Katey Schultz chose a tough genre to break into: the close-up war narrative. Charles Frazier’s Cold Mountain crowned a long tradition that began with Stephen Crane. Dalton Trumbo exposed the horror of the battlefield and its aftermath in Johnny Got His Gun. In The Things They Carried and A Good Scent from a Strange Mountain, respectively, Tim O’Brien and Robert Olen Butler brought the real face of the Vietnam War into American awareness through short stories. The best works in this genre paint unique and intimate portraits: people navigating the violence and absurdity of battle, playing out their dark and final hours. Or non-combatants feeling the tentacles of war reaching beyond the battlefield. Flashes of War is Schultz’s first book, a collection of intimate studies, mostly flash pieces, with a handful of modest-length stories mixed in.
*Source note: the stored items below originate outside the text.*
(** X5: [getNpmUser] gives a user exactly when [npm whoami] ends with exit code
    0 (resolved, or rejected with code 0) and prints something else than
    white space; the user is the trimmed output, and is never empty. *)
Theorem getNpmUser_spec (execAsync : nat -> string -> ExecOutcome) (n : nat)
    (user : string) :
  getNpmUser execAsync n = Some user <->
  user ≠ EmptyString ∧
  ((exists out err : string,
      execAsync n "npm whoami" = Resolved out err ∧ trim out = user) ∨
   (exists (e : ExecError) (out : string),
      execAsync n "npm whoami" = Rejected e ∧ errCode e = Some 0%Z ∧
      errStdout e = Some out ∧ trim out = user)).
Proof.
  unfold getNpmUser, execNpm.
  change (commandLine ["whoami"] None) with "npm whoami".
  destruct (execAsync n "npm whoami") as [out err|e]; simpl.
  - destruct (trim out) as [|c t] eqn:Ht; simpl.
    + split; [done|].
      intros [Hu [(o & e' & [= <- <-] & <-)|(e' & o & H & _)]]; [|done].
      by rewrite Ht in Hu.
    + split.
      * intros [= <-]. split; [done|]. left. by exists out, err.
      * intros [_ [(o & e' & [= <- <-] & <-)|(e' & o & H & _)]]; [|done].
        by rewrite Ht.
  - destruct (errCode e) as [code|] eqn:Hcode; simpl.
    + destruct (Z.eqb_spec code 0) as [->|Hne]; simpl.
      * destruct (errStdout e) as [o|] eqn:Hout; simpl.
        -- destruct (trim o) as [|c t] eqn:Ht; simpl.
           ++ split; [done|].
              intros [Hu [(o' & e' & H & _)|(e' & o' & [= <-] & _ & Ho & <-)]]; [done|].
              assert (o' = o) as -> by congruence. by rewrite Ht in Hu.
           ++ split.
              ** intros [= <-]. split; [done|]. right. by exists e, o.
              ** intros [_ [(o' & e' & H & _)|(e' & o' & [= <-] & _ & Ho & <-)]]; [done|].
                 assert (o' = o) as -> by congruence. by rewrite Ht.
        -- split; [done|].
           intros [Hu [(o' & e' & H & _)|(e' & o' & [= <-] & _ & Ho & _)]]; congruence.
      * split; [done|].
        intros [Hu [(o' & e' & H & _)|(e' & o' & [= <-] & Hc & _)]]; congruence.
    + split; [done|].
      intros [Hu [(o' & e' & H & _)|(e' & o' & [= <-] & Hc & _)]]; congruence.
Qed.

(** The verbs that [executeOperation] knows. *)
Definition knownTypes : list string :=
  [ "org:add-user"; "org:rm-user"; "team:create"; "team:destroy";
    "team:add-user"; "team:rm-user"; "access:grant"; "access:revoke";
    "owner:add"; "owner:rm" ].

(** X6: For an operation of an unknown type no command is run: whatever [npm]
    would answer, the result is the failure [Unknown operation type: ...]
    with exit code 1 and no flag, so that [/execute] marks the operation
    [failed]. *)
Theorem executeOperation_unknown_type (execAsync : string -> ExecOutcome)
    (op : PendingOperation) (otp : option string) :
  type op ∉ knownTypes ->
  executeOperation execAsync op otp =
    {| stdout := EmptyString;
       stderr := "Unknown operation type: " +:+ type op;
       exitCode := 1;
       requiresOtp := None;
       authFailure := None |} ∧
  finalStatus (executeOperation execAsync op otp) = failed.
Proof.
  intros Hnot.
  assert (Heq : executeOperation execAsync op otp = unknownType op).
  { unfold executeOperation.
    repeat match goal with
    | |- context [String.eqb (type op) ?v] =>
        destruct (String.eqb_spec (type op) v) as [Hv|_];
        [exfalso; apply Hnot; rewrite Hv; unfold knownTypes;
         repeat (first [apply list_elem_of_here | apply list_elem_of_further]) |]
    end. reflexivity. }
  rewrite Heq. done.
Qed.

Lemma executeOperation_unknown_type_witness :
  stderr (executeOperation (fun _ => Resolved "ok" EmptyString)
            (setStatus running
               {| id := "x"; type := "team:rename"; params := ∅;
                  description := EmptyString; command := EmptyString;
                  status := approved; createdAt := 0; dependsOn := None;
                  result := None |}) None)
  = "Unknown operation type: team:rename".
Proof.
  refine (f_equal stderr (proj1 (executeOperation_unknown_type _ _ _ _))).
  apply (bool_decide_unpack _). by vm_compute.
Defined.


(** *** The token check, once more *)

Lemma removeFirst_absent (pattern s : string) :
  includes s pattern = false -> removeFirst pattern s = s.
Proof.
  induction s as [|c s IH]; simpl.
  - rewrite orb_false_r. by intros ->.
  - intros H. apply orb_false_iff in H as [-> H]. by rewrite IH.
Qed.

(** X7: The bare token, without [Bearer ] in front, passes the check too (when
    it is not empty and does not itself contain [Bearer ]); an absent or
    empty header never passes, whatever the token is. *)
Theorem validateToken_bare_token (expectedToken : string) :
  (expectedToken ≠ EmptyString -> includes expectedToken "Bearer " = false ->
   validateToken expectedToken (Some expectedToken) = true) ∧
  validateToken expectedToken None = false ∧
  validateToken expectedToken (Some EmptyString) = false.
Proof.
  split; [|done]. intros Hne Hnot. unfold validateToken.
  rewrite (proj2 (truthy_Some expectedToken) Hne). simpl.
  rewrite removeFirst_absent by done. apply String.eqb_refl.
Qed.

(** *** What the handlers keep *)

Section Handlers.

Variable expectedToken : string.
Variable randomHex : nat -> string.
Variable dateNow : nat -> Z.
Variable execAsync : nat -> string -> ExecOutcome.
Variable jsonParse : string -> option string.
Variable decodeURIComponent : string -> option string.

Lemma withOperations_same (w : World) :
  withOperations w (operations (state w)) (tick w) (written w) = w.
Proof. by destruct w as [[ses0 ops0] tick0 log0]. Qed.

Lemma listing_state (args : list string) (failedMessage parseMessage : string)
    (w : World) :
  state (listing execAsync jsonParse args failedMessage parseMessage w).2 = state w ∧
  written (listing execAsync jsonParse args failedMessage parseMessage w).2 = written w.
Proof.
  unfold listing. repeat case_match; simpl; by destruct w as [[ses0 ops0] tick0 log0].
Qed.

(** X8: Every request is answered, and no request but the handshake changes the
    session; the handshake itself never changes the token, and with a wrong
    token in its body it answers 401 and changes nothing at all. *)
Theorem session_changes_only_on_connect (req : Request) (w : World) :
  exists (response : Response) (w' : World),
    handle expectedToken randomHex dateNow execAsync jsonParse decodeURIComponent req w
    = Some (response, w') ∧
    token (session (state w')) = token (session (state w)) ∧
    (authorization req ≠ None -> session (state w') = session (state w)) ∧
    (forall bodyToken : option string,
       req = PostConnect bodyToken -> bodyToken ≠ Some expectedToken ->
       response = HttpError 401 "Invalid token" ∧ w' = w).
Proof.
  assert (Hguard : forall auth (handler : World -> option (Response * World)),
            (exists response w', handler w = Some (response, w') ∧
               session (state w') = session (state w)) ->
            exists response w',
              guarded expectedToken auth w handler = Some (response, w') ∧
              token (session (state w')) = token (session (state w)) ∧
              (Some auth ≠ None -> session (state w') = session (state w)) ∧
              (forall bodyToken : option string,
                 False -> bodyToken ≠ Some expectedToken ->
                 response = HttpError 401 "Invalid token" ∧ w' = w)).
  { intros auth handler (response & w' & Hh & Hs). unfold guarded.
    destruct (validateToken expectedToken auth); simpl.
    - exists response, w'. rewrite Hs. by repeat split.
    - exists unauthorized, w. by repeat split. }
  assert (Hpure : forall (f : World -> Response * World),
            session (state (f w).2) = session (state w) ->
            exists response w', Some (f w) = Some (response, w') ∧
              session (state w') = session (state w)).
  { intros f H. exists (f w).1, (f w).2. split; [by destruct (f w) | done]. }
  destruct req; simpl.
  - (* /connect *)
    unfold connect. destruct (decide (bodyToken = Some expectedToken)) as [Heq|Hne].
    + eexists _, _. split; [reflexivity|]. simpl. split; [done|]. split; [done|].
      intros b [= <-] Hb. done.
    + exists (HttpError 401 "Invalid token"), w. by repeat split.
  - destruct (Hguard auth (fun w => Some (getState w))) as (r & w' & H1 & H2 & H3 & _);
      [by apply Hpure|].
    exists r, w'. repeat split; try done.
  - destruct (Hguard auth (fun w => Some (postOperations randomHex dateNow body w)))
      as (r & w' & H1 & H2 & H3 & _); [by apply Hpure|].
    exists r, w'. repeat split; try done.
  - destruct (Hguard auth (fun w => Some (postOperationsBatch randomHex dateNow body w)))
      as (r & w' & H1 & H2 & H3 & _); [by apply Hpure|].
    exists r, w'. repeat split; try done.
  - destruct (Hguard auth (fun w => Some (postApprove queryId w)))
      as (r & w' & H1 & H2 & H3 & _).
    { apply Hpure. unfold postApprove. by repeat case_match. }
    exists r, w'. repeat split; try done.
  - destruct (Hguard auth (fun w => Some (postApproveAll w)))
      as (r & w' & H1 & H2 & H3 & _).
    { apply Hpure. unfold postApproveAll. by case_match. }
    exists r, w'. repeat split; try done.
  - destruct (Hguard auth (fun w => Some (postRetry queryId w)))
      as (r & w' & H1 & H2 & H3 & _).
    { apply Hpure. unfold postRetry. by repeat case_match. }
    exists r, w'. repeat split; try done.
  - destruct (Hguard auth (postExecute execAsync otp))
      as (r & w' & H1 & H2 & H3 & _).
    { destruct (schedule_returns (fun n => executeOperation (execAsync n))
                  (operations (state w)) otp (tick w) (written w)) as [run [Hrun _]].
      rewrite (postExecute_run execAsync otp w run Hrun). by eexists _, _. }
    exists r, w'. repeat split; try done.
  - destruct (Hguard auth (fun w => Some (deleteOperations queryId w)))
      as (r & w' & H1 & H2 & H3 & _).
    { apply Hpure. unfold deleteOperations. by repeat case_match. }
    exists r, w'. repeat split; try done.
  - destruct (Hguard auth (fun w => Some (deleteOperationsAll w)))
      as (r & w' & H1 & H2 & H3 & _); [by apply Hpure|].
    exists r, w'. repeat split; try done.
  - destruct (Hguard auth (fun w => Some (getOrgUsers execAsync jsonParse org w)))
      as (r & w' & H1 & H2 & H3 & _).
    { apply Hpure. unfold getOrgUsers. case_match; [done|].
      by rewrite (proj1 (listing_state _ _ _ _)). }
    exists r, w'. repeat split; try done.
  - destruct (Hguard auth (fun w => Some (getOrgTeams execAsync jsonParse org w)))
      as (r & w' & H1 & H2 & H3 & _).
    { apply Hpure. unfold getOrgTeams. case_match; [done|].
      by rewrite (proj1 (listing_state _ _ _ _)). }
    exists r, w'. repeat split; try done.
  - destruct (Hguard auth (fun w => Some (getTeamUsers execAsync jsonParse decodeURIComponent scopeTeam w)))
      as (r & w' & H1 & H2 & H3 & _).
    { apply Hpure. unfold getTeamUsers. repeat case_match; try done.
      by rewrite (proj1 (listing_state _ _ _ _)). }
    exists r, w'. repeat split; try done.
  - destruct (Hguard auth (fun w => Some (getPackageCollaborators execAsync jsonParse decodeURIComponent pkg w)))
      as (r & w' & H1 & H2 & H3 & _).
    { apply Hpure. unfold getPackageCollaborators. repeat case_match; try done.
      by rewrite (proj1 (listing_state _ _ _ _)). }
    exists r, w'. repeat split; try done.
Qed.

(** The endpoints that only read. *)
Definition readOnly (req : Request) : bool :=
  match req with
  | GetState _ | GetOrgUsers _ _ | GetOrgTeams _ _ | GetTeamUsers _ _
  | GetPackageCollaborators _ _ => true
  | _ => false
  end.

(** X9: [GET /state] and the four listing endpoints never change the session,
    the operations or the journal of status assignments, whatever [npm]
    answers and whether or not the request is authorised. *)
Theorem read_only_endpoints_keep_state (req : Request) (w : World) :
  readOnly req = true ->
  exists (response : Response) (w' : World),
    handle expectedToken randomHex dateNow execAsync jsonParse decodeURIComponent req w
    = Some (response, w') ∧
    state w' = state w ∧ written w' = written w.
Proof.
  assert (Hguard : forall auth (f : World -> Response * World),
            state (f w).2 = state w ∧ written (f w).2 = written w ->
            exists response w',
              guarded expectedToken auth w (fun w => Some (f w)) = Some (response, w') ∧
              state w' = state w ∧ written w' = written w).
  { intros auth f H. unfold guarded.
    destruct (validateToken expectedToken auth); simpl.
    - exists (f w).1, (f w).2. split; [by destruct (f w) | done].
    - by exists unauthorized, w. }
  destruct req; simpl; try discriminate; intros _; apply Hguard.
  - done.
  - unfold getOrgUsers. case_match; [done|]. apply listing_state.
  - unfold getOrgTeams. case_match; [done|]. apply listing_state.
  - unfold getTeamUsers. repeat case_match; try done. apply listing_state.
  - unfold getPackageCollaborators. repeat case_match; try done. apply listing_state.
Qed.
They offer glimpses of the men and women affected by the Middle East wars of the last two decades, including Americans, Iraqis, and Afghanis. The flash pieces are the grist of this book – quick-hitting moments of experience, at times with little plot, just a character, a situation, and a moment. Taken together, they offer a panorama of the warfighters, locals, and family members back home, all trying to make it through.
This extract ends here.